* Exercise *
Restrict the output to the lines below starting at the one that contains "(k < n)%nat" and ending at the one that contains "- rewrite Nat.mul_0_r, Nat.add_0_r", and restate them word for word, both ends included.

* Source records *
(* ===== verification/Loader.v ===== *)
(** * From the loader to the idle loop

    The loader searches the kernel's file for the header of
    asm/multiboot_header.asm, puts the kernel and the boot information in memory
    and jumps to [start].  Here the parts are put together: the header is one a
    loader accepts, and over the structures of boot.h, as a loader writes them,
    [boot] goes through asm/boot.asm and asm/long_mode_init.asm to [kmain], its
    idle loop and the interrupts after it, with an allocator that gives away the
    memory of the loader's map.

    That [main] passes EDI and ESI on to [kmain] is a hypothesis: kernel/main.cr
    calls [kmain] without arguments. *)

From stdpp Require Import base numbers list gmap strings sorting.
From S2P Require Import Prelude Machine Libk Screen Serial Printf Idt Isr Timer Keyboard Cmos Boot PageWalk Mmap Frames Multiboot Paging.
From S2P Require Import HugePage Start LongMode Kernel Preempt Stubs System Exceptions.

(** ** asm/multiboot_header.asm *)

Definition MULTIBOOT2_MAGIC_NUMBER : Z := 0xe85250d6.
Definition PROTECTED_MODE_CODE : Z := 0.
Definition header_length : Z := 24.        (* header_end - header_start *)

Definition multiboot_header : list Z :=
  uint32 MULTIBOOT2_MAGIC_NUMBER ++ uint32 PROTECTED_MODE_CODE ++ uint32 header_length
  ++ uint32 (0x100000000 - (MULTIBOOT2_MAGIC_NUMBER + 0 + header_length))
  ++ le_bytes 2 0 ++ le_bytes 2 0 ++ uint32 8.

(** ** The loader's side *)

Definition word_at (image : list Z) (i : nat) : Z := le_val (take 4 (drop i image)).

(** A header: the magic number, four words that add up to zero, all of it in the
    first 32 KiB. *)
Definition header_at (image : list Z) (i : nat) : bool :=
  (word_at image i =? 0xe85250d6)
  && ((word_at image i + word_at image (i + 4) + word_at image (i + 8) + word_at image (i + 12)) `mod` 2 ^ 32 =? 0)
  && (Z.of_nat i + word_at image (i + 8) <=? 32768).

(** The first one at a multiple of eight, from [i] on. *)
Fixpoint find_header (n : nat) (image : list Z) (i : nat) : option nat :=
  match n with
  | O => None
  | S n => if header_at image i then Some i else find_header n image (i + 8)
  end.

(** The types of the tags from [i] to the end tag. *)
Fixpoint header_tags (fuel : nat) (image : list Z) (i : nat) : option (list Z) :=
  match fuel with
  | O => None
  | S fuel =>
      let type := word_at image i `mod` 2 ^ 16 in
      if type =? 0 then if word_at image (i + 4) =? 8 then Some [] else None
      else cons type <$> header_tags fuel image (i + Z.to_nat (align8 (word_at image (i + 4))))
  end.

Lemma word_at_app pre image i j :
  length pre = i -> word_at (pre ++ image) (i + j) = word_at image j.
Proof. intros <-. unfold word_at. rewrite drop_app_ge by lia. do 3 f_equal. lia. Qed.

Lemma header_words rest i :
  (i <= 20)%nat -> word_at (multiboot_header ++ rest) i = word_at multiboot_header i.
Proof.
  intros Hi. unfold word_at. rewrite drop_app_le by (cbn; lia). rewrite take_app_le; [done|].
  rewrite length_drop. cbn. lia.
Qed.

Lemma find_header_skips image k : forall n i,
  (k < n)%nat -> (forall j, (j < k)%nat -> header_at image (i + 8 * j) = false) ->
  header_at image (i + 8 * k) = true -> find_header n image i = Some (i + 8 * k)%nat.
Proof.
  induction k as [|k IH]; intros [|n] i Hn Hno Hyes; try lia; cbn [find_header].
  - rewrite Nat.mul_0_r, Nat.add_0_r in *. by rewrite Hyes.
  - pose proof (Hno 0%nat ltac:(lia)) as H0. rewrite Nat.mul_0_r, Nat.add_0_r in H0. rewrite H0.
    rewrite (IH n (i + 8)%nat); [f_equal; lia|lia| |].
    + intros j Hj. rewrite <- (Hno (S j)) by lia. f_equal. lia.
    + rewrite <- Hyes. f_equal. lia.
Qed.

(** C32: a multiboot2 loader accepts the kernel.  Wherever in the first 32 KiB of
    the file the linker puts the header, at a multiple of eight after bytes that
    do not look like one, the loader's search ends there: magic number, length
    and checksum are right.  It asks for the 32-bit protected mode entry, and
    its tag list is the end tag alone. *)
Theorem loader_finds_header pre rest k :
  length pre = (8 * k)%nat -> Z.of_nat (8 * k) + 24 <= 32768 ->
  (forall j, (j < k)%nat -> word_at (pre ++ multiboot_header ++ rest) (8 * j) <> 0xe85250d6) ->
  let image := pre ++ multiboot_header ++ rest in
  find_header 4096 image 0 = Some (8 * k)%nat
  /\ word_at image (8 * k + 4) = PROTECTED_MODE_CODE
  /\ word_at image (8 * k + 8) = Z.of_nat (length multiboot_header)
  /\ header_tags 1 image (8 * k + 16) = Some [].
Proof.
  intros Hl Hk Hno image.
  assert (Hw : forall i, (i <= 20)%nat -> word_at image (8 * k + i) = word_at multiboot_header i).
  { intros i Hi. unfold image. rewrite word_at_app by done. by apply header_words. }
  split; [|split; [|split]].
  - apply (find_header_skips image k 4096 0); [lia| |].
    + intros j Hj. unfold header_at. rewrite Nat.add_0_l.
      by rewrite (proj2 (Z.eqb_neq (word_at image (8 * j)) _) (Hno j Hj)).
    + rewrite Nat.add_0_l. unfold header_at. pose proof (Hw 0%nat) as H0. rewrite Nat.add_0_r in H0.
      rewrite H0, !Hw by lia. apply andb_true_iff. split; [reflexivity|]. apply Z.leb_le.
      change (word_at multiboot_header 8) with 24. lia.
  - by rewrite Hw by lia.
  - by rewrite Hw by lia.
  - cbn [header_tags]. rewrite <- Nat.add_assoc, !Hw by lia. reflexivity.
Qed.

Lemma loader_finds_header_witness :
  find_header 4096 (replicate 4096 0 ++ multiboot_header ++ []) 0 = Some 4096%nat.
Proof.
  refine (proj1 (loader_finds_header (replicate 4096 0) [] 512 _ _ _)).
  - apply length_replicate.
  - vm_compute. discriminate.
  - intros j Hj. assert (H : forallb (fun j => negb (word_at (replicate 4096 0 ++ multiboot_header ++ []) (8 * j) =? 0xe85250d6))
      (seq 0 512) = true) by (vm_compute; reflexivity).
    rewrite forallb_forall in H. specialize (H j (proj2 (in_seq 512 0 j) (conj (Nat.le_0_l j) Hj))).
    by apply negb_true_iff, Z.eqb_neq in H.
Defined.
(* ===== verification/Net.v ===== *)
(** * The environment and the socket layer: src/libsyncs/syncs-net-common.c

    Everything the library asks of the operating system goes through the
    class [Env]: functions of the I/O performed so far, so that a theorem
    proved for every [Env] holds for every behaviour of the kernel.  The I/O
    itself is logged in the state; [IOWorld] is the interface a component
    offers to the socket layer (the server and the client are instances). *)

From S2P Require Import Prelude.
From S2P Require Import Monad.
From S2P Require Import Types.

(** The part of [struct sockaddr_in] the library reads. *)
Record sockaddr_in : Type := mk_addr { sin_addr : Z; sin_port : Z }.

#[export] Instance sockaddr_in_eq_dec : EqDecision sockaddr_in.
Proof. solve_decision. Defined.

Inductive io : Type :=
  | IoSend (fd : Z) (bs : list byte)            (* bytes accepted by [send] *)
  | IoSendError (fd : Z)                        (* [send] returned -1 *)
  | IoSendto (fd : Z) (addr : sockaddr_in) (bs : list byte)
  | IoCallback (cb args : Z) (id : syncsid_t) (data : list byte)
  | IoEpollAdd (fd : Z)
  | IoEpollDel (fd : Z)
  | IoClose (fd : Z)
  | IoShutdown (fd : Z)
  | IoAlloc (size : Z)
  | IoFree
  | IoClock                                     (* a reading of the clock *)
  | IoSleep (sec nsec : Z)
  | IoThread (routine arg : Z)                  (* [pthread_create] *)
  | IoConnectCb (cb arg : Z)
  | IoCancel.

Class Env : Type := {
  (** [send(fd, bs, zlen bs, flags)] after the I/O in the log: -1, or the
      number of bytes the kernel accepted, at least one. *)
  env_send : list io -> Z -> list byte -> Z;
  env_send_range h fd bs : bs <> [] ->
    env_send h fd bs = -1 \/ 1 <= env_send h fd bs <= zlen bs;
  (** Contents of an uninitialised [struct syncs_packet] on the stack. *)
  env_stack : list io -> list byte;
  env_stack_size h : zlen (env_stack h) = sizeof_header + SYNCS_EVENT_DATA_SIZE_MAXIMUM;
  (** [clock_gettime(CLOCK_REALTIME)]: seconds and nanoseconds. *)
  env_realtime : list io -> Z * Z;
  env_realtime_range h : 0 <= (env_realtime h).1 /\ 0 <= (env_realtime h).2 < 1000000000;
  (** Whether an allocation of that many bytes succeeds. *)
  env_alloc : list io -> Z -> bool;
  (** [inet_addr]: the address a dotted string stands for. *)
  env_inet_addr : list byte -> Z;
  env_inet_addr_range a : 0 <= env_inet_addr a < 2 ^ 32 }.

Class IOWorld (W : Type) : Type := {
  io_log : W -> list io;
  io_emit : io -> W -> W;
  io_log_emit e w : io_log (io_emit e w) = io_log w ++ [e] }.

Definition io_emits {W} `{IOWorld W} (es : list io) (w : W) : W :=
  foldl (fun w e => io_emit e w) w es.

(** The bytes a log puts on the stream of descriptor [fd]. *)
Fixpoint wire (fd : Z) (log : list io) : list byte :=
  match log with
  | [] => []
  | IoSend f bs :: log => (if f =? fd then bs else []) ++ wire fd log
  | _ :: log => wire fd log
  end.

(** The datagrams a log sends to [addr]. *)
Fixpoint datagrams (addr : sockaddr_in) (log : list io) : list (list byte) :=
  match log with
  | [] => []
  | IoSendto _ a bs :: log => (if decide (a = addr) then [bs] else []) ++ datagrams addr log
  | _ :: log => datagrams addr log
  end.

(** What [recv] or [recvfrom] returned: -1 with [errno], or the bytes. *)
Inductive recv_result : Type :=
  | RecvError (errno : Z)
  | RecvData (bs : list byte).

Definition EINTR : Z := 4.
Definition EAGAIN : Z := 11.

Section net.
Context `{Env} {W : Type} `{IOWorld W}.

Definition emit (e : io) : M W unit := modify (io_emit e).

Definition os_send (sock : Z) (buffer : list byte) : M W Z :=
  log ← gets io_log;
  let ssent := env_send log sock buffer in
  if ssent =? -1 then _ ← emit (IoSendError sock); mret (-1)
  else _ ← emit (IoSend sock (ztake ssent buffer)); mret ssent.

(** One iteration per unit of fuel; every successful [send] consumes at
    least one byte, so a fuel of [len] bytes is enough
    ([syncs_blocking_send_spec]). *)
Fixpoint blocking_send_loop (fuel : nat) (sock : Z) (buffer : list byte) (len : Z) : M W Z :=
  if len >? 0 then
    match fuel with
    | O => raise Diverges
    | S fuel =>
        ssent ← os_send sock (ztake len buffer);
        if ssent =? -1 then mret (-1)
        else blocking_send_loop fuel sock (zdrop ssent buffer) (u32 (len - ssent))
    end
  else mret 0.

Definition syncs_blocking_send (sock : Z) (buffer : list byte) (len : Z) : M W Z :=
  blocking_send_loop (Z.to_nat len) sock buffer len.

Definition syncs_udp_send (sock : Z) (buffer : list byte) (len : Z) (saddr : sockaddr_in) : M W Z :=
  _ ← emit (IoSendto sock saddr (ztake len buffer));
  mret 0.

(** [struct syncs_packet packet;] *)
Definition stack_packet : M W syncs_packet :=
  log ← gets io_log;
  mret (packet_of_memory (env_stack log)).

(** *** Theorems *)

Lemma io_emits_app es es' w : io_emits (es ++ es') w = io_emits es' (io_emits es w).
Proof. apply foldl_app. Qed.

Lemma io_log_emits es w : io_log (io_emits es w) = io_log w ++ es.
Proof.
  revert w. induction es as [|e es IH]; intros w; simpl; [by rewrite app_nil_r|].
  rewrite IH, io_log_emit, <- app_assoc. done.
Qed.

Lemma wire_app fd l k : wire fd (l ++ k) = wire fd l ++ wire fd k.
Proof. induction l as [|[] l IH]; simpl; rewrite ?IH, ?app_assoc; done. Qed.

(** The only I/O of a send loop is on its own socket. *)
Definition sends_on (sock : Z) (es : list io) : Prop :=
  Forall (fun e => exists bs, e = IoSend sock bs \/ e = IoSendError sock) es.

(** The I/O of one transmission: the pieces the kernel took, and the failure
    that ends it when something is left. *)
Definition transmission (sock : Z) (pieces : list (list byte)) (rest : list byte) : list io :=
  (IoSend sock <$> pieces) ++ (if decide (rest = []) then [] else [IoSendError sock]).

Lemma blocking_send_loop_pieces fuel sock buffer len w :
  0 <= len <= Z.of_nat fuel -> len <= zlen buffer -> len < 2 ^ 32 ->
  wp (blocking_send_loop fuel sock buffer len) (fun ret w' =>
    exists pieces rest, w' = io_emits (transmission sock pieces rest) w /\
      ztake len buffer = concat pieces ++ rest /\
      ((ret = 0 /\ rest = []) \/ (ret = -1 /\ rest <> []))) w.
Proof.
  revert buffer len w. induction fuel as [|fuel IH]; intros buffer len w Hf Hb Hl; simpl.
  { replace len with 0 by lia. exists [], []. split_and!; try done. by left. }
  destruct (len >? 0) eqn:E; [|replace len with 0 by lia; exists [], []; split_and!; try done; by left].
  apply wp_bind. unfold os_send. wp_step. wp_step.
  assert (ztake len buffer <> []) as Hne.
  { intros Hn%(f_equal zlen). rewrite zlen_nil in Hn. zl. }
  pose proof (env_send_range (io_log w) sock _ Hne) as Hr.
  set (n := env_send _ _ _) in *. destruct (n =? -1) eqn:En.
  - unfold emit. wp_step. wp_step. wp_step. rewrite Z.eqb_refl.
    exists [], (ztake len buffer). unfold transmission. rewrite decide_False by done.
    split_and!; try done. by right.
  - unfold emit. wp_step. wp_step. wp_step. rewrite En.
    assert (1 <= n <= len) as Hn by (zl || (autorewrite with zlen in Hr; lia)).
    rewrite u32_small by lia.
    eapply wp_mono; [apply IH; [lia|zl|lia]|].
    intros ret w' (pieces & rest & -> & Hsplit & Hret).
    exists (ztake n (ztake len buffer) :: pieces), rest. split_and!; [done| |done].
    cbn [concat]. rewrite <- app_assoc, <- Hsplit, <- zdrop_ztake by lia. by rewrite ztake_zdrop.
Qed.

Lemma wire_transmission sock pieces rest : wire sock (transmission sock pieces rest) = concat pieces.
Proof.
  unfold transmission. rewrite wire_app. assert (wire sock (if decide (rest = []) then [] else [IoSendError sock]) = []) as ->
    by by case_decide. rewrite app_nil_r. induction pieces as [|bs pieces IH]; cbn; [done|]. by rewrite Z.eqb_refl, IH.
Qed.

Lemma transmission_on sock pieces rest : sends_on sock (transmission sock pieces rest).
Proof.
  apply Forall_app. split; [apply Forall_fmap, Forall_true; intros bs; exists bs; by left|].
  case_decide; repeat constructor. exists []. by right.
Qed.

Lemma blocking_send_loop_spec fuel sock buffer len w :
  0 <= len <= Z.of_nat fuel -> len <= zlen buffer -> len < 2 ^ 32 ->
  wp (blocking_send_loop fuel sock buffer len) (fun ret w' =>
    exists es sent rest, w' = io_emits es w /\ sends_on sock es /\
      wire sock es = sent /\ ztake len buffer = sent ++ rest /\
      ((ret = 0 /\ rest = []) \/ (ret = -1 /\ rest <> []))) w.
Proof.
  intros Hf Hb Hl. eapply wp_mono; [by apply blocking_send_loop_pieces|].
  intros ret w' (pieces & rest & -> & Hsplit & Hret). eexists _, _, rest. split; [done|].
  split; [apply transmission_on|]. split; [apply wire_transmission|]. done.
Qed.
End net.

(** A kernel that accepts every byte at once, with [junk] in fresh stack
    memory and a clock that always shows the same time. *)
Program Definition perfect_env_with (junk : byte) (sec nsec : Z)
    (Hs : 0 <= sec) (Hn : 0 <= nsec < 1000000000) : Env := {|
  env_send _ _ bs := zlen bs;
  env_stack _ := replicate (Z.to_nat (sizeof_header + SYNCS_EVENT_DATA_SIZE_MAXIMUM)) junk;
  env_realtime _ := (sec, nsec);
  env_alloc _ _ := true;
  env_inet_addr _ := 0 |}.
Next Obligation.
  intros. right. assert (0 < zlen bs); [|simpl; lia].
  destruct bs as [|b bs]; [done|]. rewrite zlen_cons. pose proof (zlen_nonneg bs). lia.
Qed.
Next Obligation. intros. cbn beta. rewrite zlen_replicate. clia. Qed.
Next Obligation. done. Qed.
Next Obligation. done. Qed.

Definition perfect_env : Env :=
  perfect_env_with Byte.xaa 1700000000 999999999 ltac:(lia) ltac:(lia).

* Answer to the problem *
  (k < n)%nat -> (forall j, (j < k)%nat -> header_at image (i + 8 * j) = false) ->
  header_at image (i + 8 * k) = true -> find_header n image i = Some (i + 8 * k)%nat.
Proof.
  induction k as [|k IH]; intros [|n] i Hn Hno Hyes; try lia; cbn [find_header].
  - rewrite Nat.mul_0_r, Nat.add_0_r in *. by rewrite Hyes.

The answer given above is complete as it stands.